◆ **What is required**
For the material below, return exactly the lines starting at the line containing "State AppError bool" and ending at the line containing "Definition assembly_error (parts", both ends included, and no others.

◆ **Records to process**
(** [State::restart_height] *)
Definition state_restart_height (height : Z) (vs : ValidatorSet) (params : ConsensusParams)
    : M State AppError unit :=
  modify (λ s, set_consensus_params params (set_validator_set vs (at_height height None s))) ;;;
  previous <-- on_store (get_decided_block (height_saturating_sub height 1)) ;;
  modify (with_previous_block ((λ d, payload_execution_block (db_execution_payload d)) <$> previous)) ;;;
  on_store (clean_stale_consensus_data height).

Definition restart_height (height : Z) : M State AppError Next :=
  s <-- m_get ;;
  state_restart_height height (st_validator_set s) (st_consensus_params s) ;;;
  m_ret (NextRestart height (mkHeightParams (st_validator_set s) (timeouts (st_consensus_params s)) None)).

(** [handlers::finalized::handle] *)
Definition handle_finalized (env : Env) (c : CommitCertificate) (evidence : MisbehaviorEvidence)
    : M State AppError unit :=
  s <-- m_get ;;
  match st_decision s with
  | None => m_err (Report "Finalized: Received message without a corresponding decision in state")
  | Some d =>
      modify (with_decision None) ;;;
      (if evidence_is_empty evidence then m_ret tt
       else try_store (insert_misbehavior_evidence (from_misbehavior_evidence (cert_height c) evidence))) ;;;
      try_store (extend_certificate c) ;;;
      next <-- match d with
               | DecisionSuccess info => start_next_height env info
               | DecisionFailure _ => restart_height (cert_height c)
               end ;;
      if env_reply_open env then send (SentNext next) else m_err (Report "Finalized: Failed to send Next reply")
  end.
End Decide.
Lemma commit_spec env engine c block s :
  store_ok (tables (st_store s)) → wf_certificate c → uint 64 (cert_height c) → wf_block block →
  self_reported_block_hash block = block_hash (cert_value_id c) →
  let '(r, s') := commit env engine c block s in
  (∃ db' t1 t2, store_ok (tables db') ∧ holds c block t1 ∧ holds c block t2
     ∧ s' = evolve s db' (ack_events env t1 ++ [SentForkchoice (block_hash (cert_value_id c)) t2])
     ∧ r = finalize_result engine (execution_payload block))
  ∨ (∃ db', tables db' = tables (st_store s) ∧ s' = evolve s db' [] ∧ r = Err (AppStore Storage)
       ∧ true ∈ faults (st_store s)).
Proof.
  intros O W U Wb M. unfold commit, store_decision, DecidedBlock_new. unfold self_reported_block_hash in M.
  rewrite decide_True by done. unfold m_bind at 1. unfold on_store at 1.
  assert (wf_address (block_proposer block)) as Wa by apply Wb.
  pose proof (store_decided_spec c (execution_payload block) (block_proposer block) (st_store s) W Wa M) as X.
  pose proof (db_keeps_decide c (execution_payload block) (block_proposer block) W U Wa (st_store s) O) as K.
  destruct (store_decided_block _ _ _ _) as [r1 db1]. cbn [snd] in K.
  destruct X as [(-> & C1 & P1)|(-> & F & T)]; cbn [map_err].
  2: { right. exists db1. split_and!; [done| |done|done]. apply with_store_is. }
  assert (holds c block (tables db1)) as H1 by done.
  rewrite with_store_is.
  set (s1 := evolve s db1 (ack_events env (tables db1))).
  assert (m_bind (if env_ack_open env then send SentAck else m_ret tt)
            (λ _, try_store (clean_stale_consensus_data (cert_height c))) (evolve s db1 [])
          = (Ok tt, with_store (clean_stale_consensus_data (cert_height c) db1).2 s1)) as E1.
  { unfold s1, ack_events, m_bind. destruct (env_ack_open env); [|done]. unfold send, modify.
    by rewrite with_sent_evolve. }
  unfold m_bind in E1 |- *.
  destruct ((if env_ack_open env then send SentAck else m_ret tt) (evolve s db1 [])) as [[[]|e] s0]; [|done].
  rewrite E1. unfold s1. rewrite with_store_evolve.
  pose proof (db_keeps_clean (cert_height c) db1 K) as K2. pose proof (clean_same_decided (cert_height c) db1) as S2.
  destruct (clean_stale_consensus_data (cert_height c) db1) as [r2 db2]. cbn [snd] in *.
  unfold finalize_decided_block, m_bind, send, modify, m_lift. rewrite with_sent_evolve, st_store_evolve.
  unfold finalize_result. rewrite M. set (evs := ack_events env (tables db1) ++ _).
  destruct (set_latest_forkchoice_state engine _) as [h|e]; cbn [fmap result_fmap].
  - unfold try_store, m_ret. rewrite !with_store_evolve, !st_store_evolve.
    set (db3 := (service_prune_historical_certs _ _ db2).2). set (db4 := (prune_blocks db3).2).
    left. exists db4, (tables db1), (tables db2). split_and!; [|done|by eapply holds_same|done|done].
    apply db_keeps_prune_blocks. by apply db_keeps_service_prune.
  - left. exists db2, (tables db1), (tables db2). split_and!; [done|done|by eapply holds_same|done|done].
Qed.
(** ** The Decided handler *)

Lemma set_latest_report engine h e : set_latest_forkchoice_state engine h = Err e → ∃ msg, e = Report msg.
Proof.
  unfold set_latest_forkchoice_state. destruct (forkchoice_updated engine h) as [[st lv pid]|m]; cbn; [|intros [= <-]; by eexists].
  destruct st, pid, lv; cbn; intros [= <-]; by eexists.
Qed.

--

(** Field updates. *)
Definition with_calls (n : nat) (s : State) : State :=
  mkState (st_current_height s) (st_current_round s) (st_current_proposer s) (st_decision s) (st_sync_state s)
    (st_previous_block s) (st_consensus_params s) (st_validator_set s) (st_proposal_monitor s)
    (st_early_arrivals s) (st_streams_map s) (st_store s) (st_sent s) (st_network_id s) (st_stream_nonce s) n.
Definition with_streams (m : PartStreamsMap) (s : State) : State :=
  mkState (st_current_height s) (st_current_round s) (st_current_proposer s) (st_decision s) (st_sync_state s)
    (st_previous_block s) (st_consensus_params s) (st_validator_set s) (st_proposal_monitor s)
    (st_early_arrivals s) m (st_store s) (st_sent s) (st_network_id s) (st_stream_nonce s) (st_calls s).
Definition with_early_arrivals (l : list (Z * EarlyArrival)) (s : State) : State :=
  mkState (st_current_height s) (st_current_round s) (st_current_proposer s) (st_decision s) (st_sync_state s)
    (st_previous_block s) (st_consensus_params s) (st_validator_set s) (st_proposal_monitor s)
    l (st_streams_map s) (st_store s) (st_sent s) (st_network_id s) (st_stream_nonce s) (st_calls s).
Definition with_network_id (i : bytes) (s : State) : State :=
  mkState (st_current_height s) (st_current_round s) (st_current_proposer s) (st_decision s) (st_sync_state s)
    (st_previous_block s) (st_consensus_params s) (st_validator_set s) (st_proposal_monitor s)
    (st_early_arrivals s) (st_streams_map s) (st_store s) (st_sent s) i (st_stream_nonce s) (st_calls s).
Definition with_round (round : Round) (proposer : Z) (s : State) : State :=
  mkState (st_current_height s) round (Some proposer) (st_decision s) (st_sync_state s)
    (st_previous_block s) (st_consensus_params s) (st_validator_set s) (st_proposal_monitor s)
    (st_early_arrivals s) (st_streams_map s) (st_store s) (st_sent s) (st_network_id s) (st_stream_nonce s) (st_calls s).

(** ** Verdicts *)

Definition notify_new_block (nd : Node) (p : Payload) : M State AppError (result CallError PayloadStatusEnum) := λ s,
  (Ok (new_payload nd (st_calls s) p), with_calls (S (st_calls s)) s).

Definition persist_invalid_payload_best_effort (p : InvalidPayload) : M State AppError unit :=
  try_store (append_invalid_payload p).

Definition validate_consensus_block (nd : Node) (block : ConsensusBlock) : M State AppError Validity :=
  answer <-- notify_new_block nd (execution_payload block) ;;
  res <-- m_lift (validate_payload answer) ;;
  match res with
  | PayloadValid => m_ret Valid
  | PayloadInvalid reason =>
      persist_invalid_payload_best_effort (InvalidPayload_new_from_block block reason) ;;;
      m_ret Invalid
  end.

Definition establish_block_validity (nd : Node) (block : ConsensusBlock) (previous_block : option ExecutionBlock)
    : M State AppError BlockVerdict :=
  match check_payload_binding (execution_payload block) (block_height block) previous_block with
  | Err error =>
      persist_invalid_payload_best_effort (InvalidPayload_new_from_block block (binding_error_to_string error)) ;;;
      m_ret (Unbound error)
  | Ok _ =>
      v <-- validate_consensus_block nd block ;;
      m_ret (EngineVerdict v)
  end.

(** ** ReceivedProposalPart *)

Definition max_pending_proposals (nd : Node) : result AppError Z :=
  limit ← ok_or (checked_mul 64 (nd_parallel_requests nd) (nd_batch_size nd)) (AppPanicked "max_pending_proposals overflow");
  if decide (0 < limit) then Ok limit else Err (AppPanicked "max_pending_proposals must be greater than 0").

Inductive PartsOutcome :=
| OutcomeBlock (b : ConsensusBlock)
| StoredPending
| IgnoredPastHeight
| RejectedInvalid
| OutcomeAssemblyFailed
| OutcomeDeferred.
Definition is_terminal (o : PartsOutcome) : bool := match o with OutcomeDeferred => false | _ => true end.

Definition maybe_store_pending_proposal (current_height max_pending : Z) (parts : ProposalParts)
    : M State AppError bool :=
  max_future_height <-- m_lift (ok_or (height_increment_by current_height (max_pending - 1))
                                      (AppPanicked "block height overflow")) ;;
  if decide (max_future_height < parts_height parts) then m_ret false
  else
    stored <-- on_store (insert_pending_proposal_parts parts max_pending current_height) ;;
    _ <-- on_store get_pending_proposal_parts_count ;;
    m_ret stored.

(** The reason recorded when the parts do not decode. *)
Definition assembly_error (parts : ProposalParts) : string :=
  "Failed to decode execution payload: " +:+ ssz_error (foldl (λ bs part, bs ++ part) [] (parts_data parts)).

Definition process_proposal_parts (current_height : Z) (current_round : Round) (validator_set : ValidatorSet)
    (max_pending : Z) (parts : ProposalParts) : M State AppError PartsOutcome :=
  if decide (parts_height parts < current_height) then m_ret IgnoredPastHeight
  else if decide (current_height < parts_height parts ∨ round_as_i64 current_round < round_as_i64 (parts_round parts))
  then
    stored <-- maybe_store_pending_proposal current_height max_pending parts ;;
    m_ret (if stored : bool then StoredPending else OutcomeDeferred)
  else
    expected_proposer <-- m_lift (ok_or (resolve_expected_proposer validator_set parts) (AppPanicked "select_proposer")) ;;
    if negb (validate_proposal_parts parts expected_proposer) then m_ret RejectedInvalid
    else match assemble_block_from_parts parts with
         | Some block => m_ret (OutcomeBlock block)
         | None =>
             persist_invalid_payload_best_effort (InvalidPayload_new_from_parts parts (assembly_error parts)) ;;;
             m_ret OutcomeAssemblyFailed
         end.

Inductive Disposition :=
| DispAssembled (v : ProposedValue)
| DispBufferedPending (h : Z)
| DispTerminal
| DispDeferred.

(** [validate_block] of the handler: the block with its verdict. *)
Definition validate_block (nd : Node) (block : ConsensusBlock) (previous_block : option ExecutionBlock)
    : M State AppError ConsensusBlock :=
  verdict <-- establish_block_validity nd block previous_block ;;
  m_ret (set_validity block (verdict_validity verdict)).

◆ **Exercise solution**
    : M State AppError bool :=
  max_future_height <-- m_lift (ok_or (height_increment_by current_height (max_pending - 1))
                                      (AppPanicked "block height overflow")) ;;
  if decide (max_future_height < parts_height parts) then m_ret false
  else
    stored <-- on_store (insert_pending_proposal_parts parts max_pending current_height) ;;
    _ <-- on_store get_pending_proposal_parts_count ;;
    m_ret stored.

(** The reason recorded when the parts do not decode. *)
Definition assembly_error (parts : ProposalParts) : string :=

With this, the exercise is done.